Eat Lead: The Return of Matt Hazzard

Within minutes of starting Eat Lead you will learn that Matt Hazzard was a big celebrity back in the 80s where he starred in a string of very successful video games. Since then he has unfortunately plummeted off the charts (due to making a Mario Kart type game) and been out of work. Destined for a comeback he is commissioned by "Wally" Wellesley to star in a new, next-generation video game. But not all is as well as it seems—Wally really wants to destroy him.

Allow me to explain: When Wally was a kid he bested every video game he played except for one—Matt Hazzards. Taken as a whole it is actually an intriguing idea for a video game as it leads to an unusual take on breaking the 4th wall.

For instance kicking off the voluntary tutorial leads to Matt Hazzard exclaiming, "Great--an in-game tutorial. God I hate these things!" and “Yeah Yeah! I know how to shoot a damn gun!”

During the beginning of one particular level--in habitual third-person/first-person fashion—the objectives start to appear in the upper right-hand corner. As they pile on they begin to cover the protagonist making him exclaim “Ok! Ok! Can we summarize this or something?” This prompts the list to be consolidated to “Shoot stuff that moves”.

It gets even more clever.

In one particular instance Matt Hazzard has to fight some of the enemies from his first game and they are literally 2-D sprites running around shooting at you. The real clever part is they purposefully become more difficult to hit by turning to their sides, thinning themselves.

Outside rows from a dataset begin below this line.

(* ===== verification/Lifecycle.v ===== *)
(** * The life of an enclave

    The calls of [Enclave] as steps of the security monitor, the abstract machine
    that tracks only the state of each enclave, and the theorems: every call
    returns, keeps the invariant and follows the abstract machine. *)

From S2P Require Import Prelude Mem SmDefs Pmp PmpInv PmpHw Sha3 Hkdf Thread Mprv Machine Attest Enclave EnclaveInv Services.
From Stdlib Require Import ZArith Lia.
From stdpp Require Import base tactics list list_numbers numbers relations.
Local Open Scope Z_scope.

(** ** The abstract machine *)

(** The states an enclave can be in between two calls, and the transitions between
    them; a slot without an enclave is [INVALID]. *)
Inductive transition : enclave_state -> enclave_state -> Prop :=
  | t_create : transition INVALID FRESH
  | t_run : transition FRESH RUNNING
  | t_leave : transition RUNNING STOPPED
  | t_resume : transition STOPPED RUNNING
  | t_destroy_fresh : transition FRESH INVALID
  | t_destroy_stopped : transition STOPPED INVALID.

(** The abstract state: one state per slot. *)
Definition abs (m : machine) : list enclave_state := map e_state (enclaves m).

But all this great material is simply overshadowed by the real issue--the gameplay. Though it replicates Gears of War in this regard, it fails to be engaging. The weapons have little-to-no kickback and lack any sort of originality. The AI is nonexistent and possibly inferior to the PB&J sandwich I had for lunch today. The quick-time events are slow and far too crude to be entertaining. The game is so unbalanced I completed 75% of a level using melee attacks that—when performed at the right moment--seemingly render you invincible.

It would be a bit trite for me to even mention to the readers of this blog that most video games expect you to slip into the boots of their protagonist. But in Eat Lead it’s just too difficult to do because the games foundation is so weak. It leaves Matt Hazzard to be possibly the most apologetic video game character ever. He consistently looks back at you winking and nudging his way through the levels in hopes that he will distract you from the real issues at hand.

No More Heroes is a similar game in that it’s self-aware (but to a much more mild extent). One of the glaring differences is the protagonist--Travis Touchdown. He is self-assured, hilarious and backed by an extremely robust gameplay model. In contrast I imagine Matt Hazzard would rather crawl out from the TV, sit next to you on the couch and entertain you with his knee-slapping humor. It ultimately makes for an awkward gaming experience that eventually falls prey to the same ridiculous paradigms it sets out to mocks.


Mark said...

I apologize for some of the awful grammar. My Editor (wife) was unable to review this post and it shows. :(

Mal said...


This guy is awesome, if you are unfamiliar with him you might want to check him out.

Mark said...

Thanks for the link Mal. I've only been directed to that site once, and I think it was beause of the recent SFIV release. He worked on previous SF games correct?

Mal said...

He worked on SF2HDR but his involvement in SF goes beyond that, hew as a top tier player in the earlier days of SF3 and the like. He has a lot of fantastic thoughts on games, balancing, design etc etc.

It's one of the very few 'blogs' (how I hate that term) that i regularly check.

Mark said...

Sometimes the word "blog" can make me wince too. :)

I wonder why Capcom didnt rope him into atleas testing SFIV--or perhaps they did and I just dont know it?

Mal said...

They didn't SF4 didn't. I'd like to think SF4 would be decent if they did, as it is now I feel it really missed it's mark.